*What you should do*: Lines from the top of the listing down to the one with "unfold parsed_object. destruct", inclusive, are to be copied exactly.
START Exercise inputs
Lemma copy_entries_spec es acc : copy_entries es acc = (l ← string_entries es; Some (assign_all l acc)).
Proof.
  revert acc; induction es as [|[k v] es IH]; intros acc; [done|]. cbn [copy_entries].
  unfold string_entries in *. cbn [mapM]. destruct v; try done. rewrite IH. cbn [mbind option_bind].
  by destruct (mapM _ es).
Qed.

(** The mapping the code builds, against the document's map. *)
Lemma merge_source current : units current →
  match mapping_document current with
  | None => (if non_empty (trim current) then entries ← parsed_object (trim current); copy_entries entries [] else Some []) = None
  | Some old => ∃ l, (if non_empty (trim current) then entries ← parsed_object (trim current); copy_entries entries [] else Some [])
      = Some (assign_all l []) ∧ insert_all l ∅ = old ∧ Forall (λ e, units e.1 ∧ units e.2) l
  end.
Proof.
  intros Hu. unfold mapping_document. destruct (non_empty (trim current)); [|by exists []].
  unfold parsed_object. destruct (JSON_parse (trim current)) as [[| | | | | |es]|] eqn:E; try done.
  apply JSON_parse_clean in E; [|by apply units_trim]. inversion E as [| | | | |es' Hn Hes]; subst. cbn [mbind option_bind].
  rewrite copy_entries_spec. destruct (string_entries es) as [l|] eqn:El; cbn [fmap option_fmap option_map].
  - destruct (string_entries_perm es (own_entries es) l) as (l' & El' & Hl); [by rewrite own_entries_perm|done|].
    exists l'. rewrite El'. split; [done|]. apply string_entries_keys in El as Hk.
    assert (NoDup l'.*1) as Hn' by (rewrite <- Hl, Hk; done). split.
    + rewrite insert_all_union by done. rewrite map_union_empty. apply list_to_map_proper; [done|by symmetry].
    + rewrite <- Hl. unfold string_entries in El. apply mapM_Some in El. clear -El Hes.
      induction El as [|[k v] y es l Hy Hr IH]; [constructor|]. apply Forall_cons in Hes as [[Hk Hv] Hes].
      destruct v; try done. injection Hy as <-. inversion Hv; subst. constructor; auto.
  - destruct (string_entries (own_entries es)) as [l|] eqn:El'; [|done].
    destruct (string_entries_perm _ es l (own_entries_perm es) El') as (l' & El2 & _). congruence.
Qed.
Definition read_error_draft (parsed : jsval) : run ReturnErrorDraft :=
  status_code ← property parsed "status_code"; status ← property parsed "status";
  statusValue ← Number_of (match status_code with JUndefined => status | _ => status_code end);
  message ← property parsed "message"; msg ← property parsed "msg";
  messageText ← String_of (or_else message (or_else msg (JString [])));
  code ← property parsed "code"; codeText ← String_of (or_else code (JString []));
  type ← property parsed "type"; typeText ← String_of (or_else type (JString []));
  skip_retry ← property parsed "skip_retry";
  Ok (mkErrorDraft (trim messageText) (status_or_400 statusValue) (trim codeText) (trim typeText)
    (negb (strict_equals skip_retry (JBool false))) false).

Definition parseReturnErrorDraft (valueText : jsstring) : ReturnErrorDraft :=
  let defaults := mkErrorDraft [] (num_of_Z 400) [] [] true true in
  let raw := trim valueText in
  if is_empty raw then defaults
  else match JSON_parse raw with
    | Some (JObject es) =>
        match read_error_draft (JObject es) with
        | Ok draft => draft
        | _ => mkErrorDraft raw (num_of_Z 400) [] [] true true
        end
    | _ => mkErrorDraft raw (num_of_Z 400) [] [] true true
    end.

Definition buildReturnErrorValueText (draft : ReturnErrorDraft) : jsstring :=
  let message := trim (rd_message draft) in
  if rd_simpleMode draft then message
  else
    let payload := put "status_code" (JNumber (status_or_400 (rd_statusCode draft))) (put "message" (JString message) []) in
    let code := trim (rd_code draft) in
    let type := trim (rd_type draft) in
    let payload := put_if (negb (is_empty code)) "code" (JString code) payload in
    let payload := put_if (negb (is_empty type)) "type" (JString type) payload in
    let payload := put_if (negb (rd_skipRetry draft)) "skip_retry" (JBool false) payload in
    JSON_stringify0 (JObject payload).

(** *** The value of [prune_objects] *)
Record PruneRule := mkRule {
  pr_id : jsstring;
  pr_path : jsstring;
  pr_mode : jsstring;
  pr_value_text : jsstring;
  pr_invert : bool;
  pr_pass_missing_key : bool;
}.

Record PruneObjectsDraft := mkPruneDraft {
  pd_simpleMode : bool;
  pd_typeText : jsstring;
  pd_logic : jsstring;
  pd_recursive : bool;
  pd_rules : list PruneRule;
}.

Definition normalizePruneRule (rule : jsval) : act nat PruneRule :=
  let rule := or_empty_object rule in
  id ← nextLocalId;
  path ← lift (property rule "path");
  mode ← lift (property rule "mode");
  value ← lift (property rule "value");
  invert ← lift (property rule "invert");
  pass_missing_key ← lift (property rule "pass_missing_key");
  mret (mkRule id (string_or_empty path) (mode_or CONDITION_MODE_VALUES mode "full") (toValueText value)
    (strict_equals invert (JBool true)) (strict_equals pass_missing_key (JBool true))).

(** One rule per entry of an object: the entry's name equals its value. *)
Definition entry_rules (es : list (jsstring * jsval)) : act nat (list PruneRule) :=
  map_act (λ '(path, value), normalizePruneRule (obj [("path", JString path); ("mode", text "full"); ("value", value)]%string))
    (own_entries es).

(** [v === undefined ? '' : String(v)] *)
Definition text_or_empty (v : jsval) : run jsstring := match v with JUndefined => Ok [] | _ => String_of v end.

(** The rules of the property [where], and those of [conditions]. *)
Definition where_rules (v : jsval) : act nat (list PruneRule) := match v with JObject es => entry_rules es | _ => mret [] end.

Definition condition_rules (v : jsval) : act nat (list PruneRule) :=
  match v with
  | JArray items => map_act normalizePruneRule (List.filter is_object items)
  | JObject es => entry_rules es
  | _ => mret []
  end.

Definition read_prune_draft (parsed : jsval) : act nat PruneObjectsDraft :=
  where_ ← lift (property parsed "where");
  whereRules ← where_rules where_;
  conditions ← lift (property parsed "conditions");
  conditionRules ← condition_rules conditions;
  type ← lift (property parsed "type");
  typeText ← lift (text_or_empty type);
  rawLogic ← lift (property parsed "logic");
  logic ← lift (String_of (or_else rawLogic (text "AND")));
  recursive ← lift (property parsed "recursive");
  let present (v : jsval) := negb (strict_equals v JUndefined) in
  let hasAdvancedFields := present rawLogic || present recursive || present where_ || present conditions in
  mret (mkPruneDraft (negb hasAdvancedFields) (trim typeText)
    (if str_eqb (toUpperCase logic) (js "OR") then js "OR" else js "AND")
    (negb (strict_equals recursive (JBool false))) (whereRules ++ conditionRules)).

Definition simple_prune_draft (typeText : jsstring) : PruneObjectsDraft := mkPruneDraft true typeText (js "AND") true [].

Definition parsePruneObjectsDraft (valueText : jsstring) : act nat PruneObjectsDraft :=
  let raw := trim valueText in
  if is_empty raw then mret (simple_prune_draft [])
  else try_or (match JSON_parse raw with
    | None => mret (simple_prune_draft raw)
    | Some (JString s) => mret (simple_prune_draft (trim s))
    | Some (JObject es) => read_prune_draft (JObject es)
    | Some parsed => s ← lift (if is_nullish parsed then Ok [] else String_of parsed); mret (simple_prune_draft (trim s))
    end) (simple_prune_draft raw).

Definition prune_condition_payload (rule : PruneRule) : jsval :=
  let valueRaw := trim (pr_value_text rule) in
  let payload := put "mode" (JString (if has CONDITION_MODE_VALUES (pr_mode rule) then pr_mode rule else js "full"))
    (put "path" (JString (trim (pr_path rule))) []) in
  let payload := put_if (negb (is_empty valueRaw)) "value" (parseLooseValue valueRaw) payload in
  let payload := put_if (pr_invert rule) "invert" (JBool true) payload in
  JObject (put_if (pr_pass_missing_key rule) "pass_missing_key" (JBool true) payload).

Definition buildPruneObjectsValueText (draft : PruneObjectsDraft) : jsstring :=
  let typeText := trim (pd_typeText draft) in
  if pd_simpleMode draft then typeText
  else
    let payload := put_if (negb (is_empty typeText)) "type" (JString typeText) [] in
    let payload := put_if (str_eqb (toUpperCase (or_text (pd_logic draft) (js "AND"))) (js "OR")) "logic" (text "OR") payload in
    let payload := put_if (negb (pd_recursive draft)) "recursive" (JBool false) payload in
    let conditions := map prune_condition_payload
      (List.filter (λ rule, negb (is_empty (trim (pr_path rule)))) (pd_rules draft)) in
    let payload := put_if (negb (Nat.eqb (length conditions) 0)) "conditions" (JArray conditions) payload in
    if is_empty typeText && Nat.eqb (length conditions) 0 then JSON_stringify0 (obj [("logic"%string, text "AND")])
    else JSON_stringify0 (JObject payload).

(** *** The value of [pass_headers] *)

(** [items.map((i) => String(i ?? '').trim()).filter(Boolean)] *)
Definition header_names (items : list jsval) : run (list jsstring) :=
  names ← map_thrown (λ i, if is_nullish i then Ok [] else trim <$> String_of i) items;
  Ok (List.filter (λ name, negb (is_empty name)) names).

Definition parsePassHeaderNames (rawValue : jsval) : run (list jsstring) :=
  match rawValue with
  | JArray items => header_names items
  | JObject _ =>
      headers ← property rawValue "headers"; header ← property rawValue "header";
      match headers, header with
      | JArray items, _ => header_names items
      | _, JUndefined => Ok []
      | _, _ => header_names [header]
      end
  | JString s => Ok (List.filter (λ name, negb (is_empty name)) (map trim (split_char 44 s)))
  | _ => Ok []
  end.

(** *** Conditions *)
Definition buildConditionPayload (condition : ParamOverrideCondition) : option jsval :=
  let path := trim (c_path condition) in
  if is_empty path then None
  else
    let payload := put "value" (parseLooseValue (c_value_text condition))
      (put "mode" (JString (or_text (c_mode condition) (js "full"))) (put "path" (JString path) [])) in
    let payload := put_if (c_invert condition) "invert" (JBool true) payload in
    Some (JObject (put_if (c_pass_missing_key condition) "pass_missing_key" (JBool true) payload)).

(** *** Validation *)

(** [return t(message, { line })] *)
Definition at_line (line : nat) (message : string) : run (option jsstring) :=
  Ok (Some (translate (js message) (Some line))).

(** The checks of one operation; [None] when none of them returns. *)
Definition validate_operation (op : ParamOverrideOperation) (line : nat) : run (option jsstring) :=
  let mode := or_text (o_mode op) (js "set") in
  let meta := meta_of mode in
  let pathValue := trim (o_path op) in
  let fromValue := trim (o_from op) in
  let toValue := trim (o_to op) in
  let raw := trim (o_value_text op) in
  let aliased := m_pathAlias meta && negb (is_empty pathValue) in
  if m_path meta && is_empty pathValue then at_line line "Rule {{line}} is missing target path"
  else if has FROM_REQUIRED_MODES mode && is_empty fromValue && negb aliased
  then at_line line "Rule {{line}} is missing source field"
  else if has TO_REQUIRED_MODES mode && is_empty toValue && negb aliased
  then at_line line "Rule {{line}} is missing target field"
  else if has VALUE_REQUIRED_MODES mode && is_empty raw then at_line line "Rule {{line}} is missing value"
  else if str_eqb mode (js "return_error") then
    if is_empty raw then at_line line "Rule {{line}} is missing value"
    else match JSON_parse raw with
      | Some (JObject es) =>
          match (message ← property (JObject es) "message"; String_of (or_else message (JString []))) with
          | Ok message =>
              if is_empty (trim message) then at_line line "Rule {{line}} return_error requires a message field" else Ok None
          | _ => Ok None
          end
      | _ => Ok None
      end
  else if str_eqb mode (js "prune_objects") then
    if is_empty raw then at_line line "Rule {{line}} prune_objects is missing conditions" else Ok None
  else if str_eqb mode (js "pass_headers") then
    if is_empty raw then at_line line "Rule {{line}} pass_headers is missing header names"
    else
      headers ← parsePassHeaderNames (parseLooseValue raw);
      if Nat.eqb (length headers) 0 then at_line line "Rule {{line}} pass_headers format is invalid" else Ok None
  else Ok None.
(** C36: Saving, reopening and saving again writes the same text.  For
    operations with modes of the tables whose value texts are neither quoted
    JSON strings nor overflowing numbers, the text that passes validation and is
    saved is opened again in the visual editor, as as many operations as were
    written, without an error, and saving those gives the same text. *)
Theorem save_reopen_save (ops : list ParamOverrideOperation) (txt : jsstring) (n : nat) :
  Forall operation_wf ops → Forall (λ o, operation_settled o = true) ops →
  buildOperationsJson ops true = Ok txt → txt ≠ [] →
  ∃ st n', parseInitialState txt n = (Ok st, n')
    ∧ es_editMode st = edit_visual ∧ es_visualMode st = visual_operations ∧ es_jsonText st = txt ∧ es_jsonError st = []
    ∧ length (es_operations st) = length (not_blank ops)
    ∧ buildOperationsJson (es_operations st) true = Ok txt.
Proof.
  intros Hw Hs Hb Hne.
  assert (Forall (λ o, o_mode o ≠ []) ops) as Hm.
  { eapply Forall_impl; [exact Hw|]. intros o [Ho _]. by apply operation_modes_nonempty. }
  destruct (build_valid ops txt Hm Hb Hne) as (-> & Hok & Hnb).
  apply Forall_not_blank in Hw, Hs. set (fops := not_blank ops) in *.
  destruct (operations_reopen fops Hw n) as (ops' & n' & E & HF).
  exists (mkEditorState edit_visual visual_operations [] ops' (JSON_stringify2 (operations_document fops)) []), n'.
  destruct (reopened_ok fops ops' Hw Hs Hok HF) as [Hok' Hm'].
  split; [|split_and!; try done; cbn].
  - unfold parseInitialState, operations_document. rewrite stringify2_object_trim. fold (operations_document fops).
    rewrite (proj2 (is_empty_false _) Hne), document_parse by done. rewrite property_look. unfold mbind, act_bind, lift.
    change (look [(js "operations", ?a)] "operations") with a. cbn iota.
    rewrite operations_of_nonempty by (by destruct fops). rewrite E. unfold mret, act_ret. do 3 f_equal.
    change (JObject [(js "operations", JArray (map canon (map operation_payload fops)))])
      with (canon (operations_document fops)). apply stringify2_canon.
  - by apply Forall2_length in HF.
  - assert (ops' ≠ []) as Hne' by (destruct HF; done). rewrite build_of_valid by done. f_equal. by apply document_again.
Qed.
End Reopen.

(** A rule with an optional description, a number, and a condition. *)
Definition sample_operation : ParamOverrideOperation :=
  mkOperation (js "po_1") (js " Default temperature ") (js " temperature") (js "set") [] [] (js "0.70") true (js "AND")
    [mkCondition (js "po_2") (js "model") (js "prefix") (js "openai/") false true;
     mkCondition (js "po_3") (js " ") (js "full") [] false false].

Lemma sample_operation_wf : operation_wf sample_operation.
Proof.
  split; [by apply has_true|]. repeat (split; [reflexivity|]).
  repeat (constructor; [split; [by apply has_true|done]|]). constructor.
Qed.

Lemma save_reopen_save_witness : ∃ txt st n',
  buildOperationsJson (editor := plain_editor) [sample_operation] true = Ok txt
  ∧ parseInitialState (editor := plain_editor) txt 5%nat = (Ok st, n')
  ∧ buildOperationsJson (editor := plain_editor) (es_operations st) true = Ok txt.
Proof.
  assert (∃ txt, buildOperationsJson (editor := plain_editor) [sample_operation] true = Ok txt ∧ txt ≠ []) as (txt & E & Hne)
    by (eexists; split; [vm_compute; reflexivity|done]).
  destruct (save_reopen_save (editor := plain_editor) [sample_operation] txt 5%nat) as (st & n' & Hp & _ & _ & _ & _ & _ & Hb);
    [by constructor; [apply sample_operation_wf|]|by repeat constructor|done|done|].
  by exists txt, st, n'.
Defined.

Lemma validation_names_first_error_witness :
  validateOperations (editor := plain_editor) [sample_operation] = Ok [] ∧ Forall operation_ok [sample_operation].
Proof.
  split; [reflexivity|]. apply (validation_names_first_error (editor := plain_editor)); [by repeat constructor|reflexivity].
Defined.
END Exercise inputs
*Result for this exercise*:
Lemma copy_entries_spec es acc : copy_entries es acc = (l ← string_entries es; Some (assign_all l acc)).
Proof.
  revert acc; induction es as [|[k v] es IH]; intros acc; [done|]. cbn [copy_entries].
  unfold string_entries in *. cbn [mapM]. destruct v; try done. rewrite IH. cbn [mbind option_bind].
  by destruct (mapM _ es).
Qed.

(** The mapping the code builds, against the document's map. *)
Lemma merge_source current : units current →
  match mapping_document current with
  | None => (if non_empty (trim current) then entries ← parsed_object (trim current); copy_entries entries [] else Some []) = None
  | Some old => ∃ l, (if non_empty (trim current) then entries ← parsed_object (trim current); copy_entries entries [] else Some [])
      = Some (assign_all l []) ∧ insert_all l ∅ = old ∧ Forall (λ e, units e.1 ∧ units e.2) l
  end.
Proof.
  intros Hu. unfold mapping_document. destruct (non_empty (trim current)); [|by exists []].
  unfold parsed_object. destruct (JSON_parse (trim current)) as [[| | | | | |es]|] eqn:E; try done.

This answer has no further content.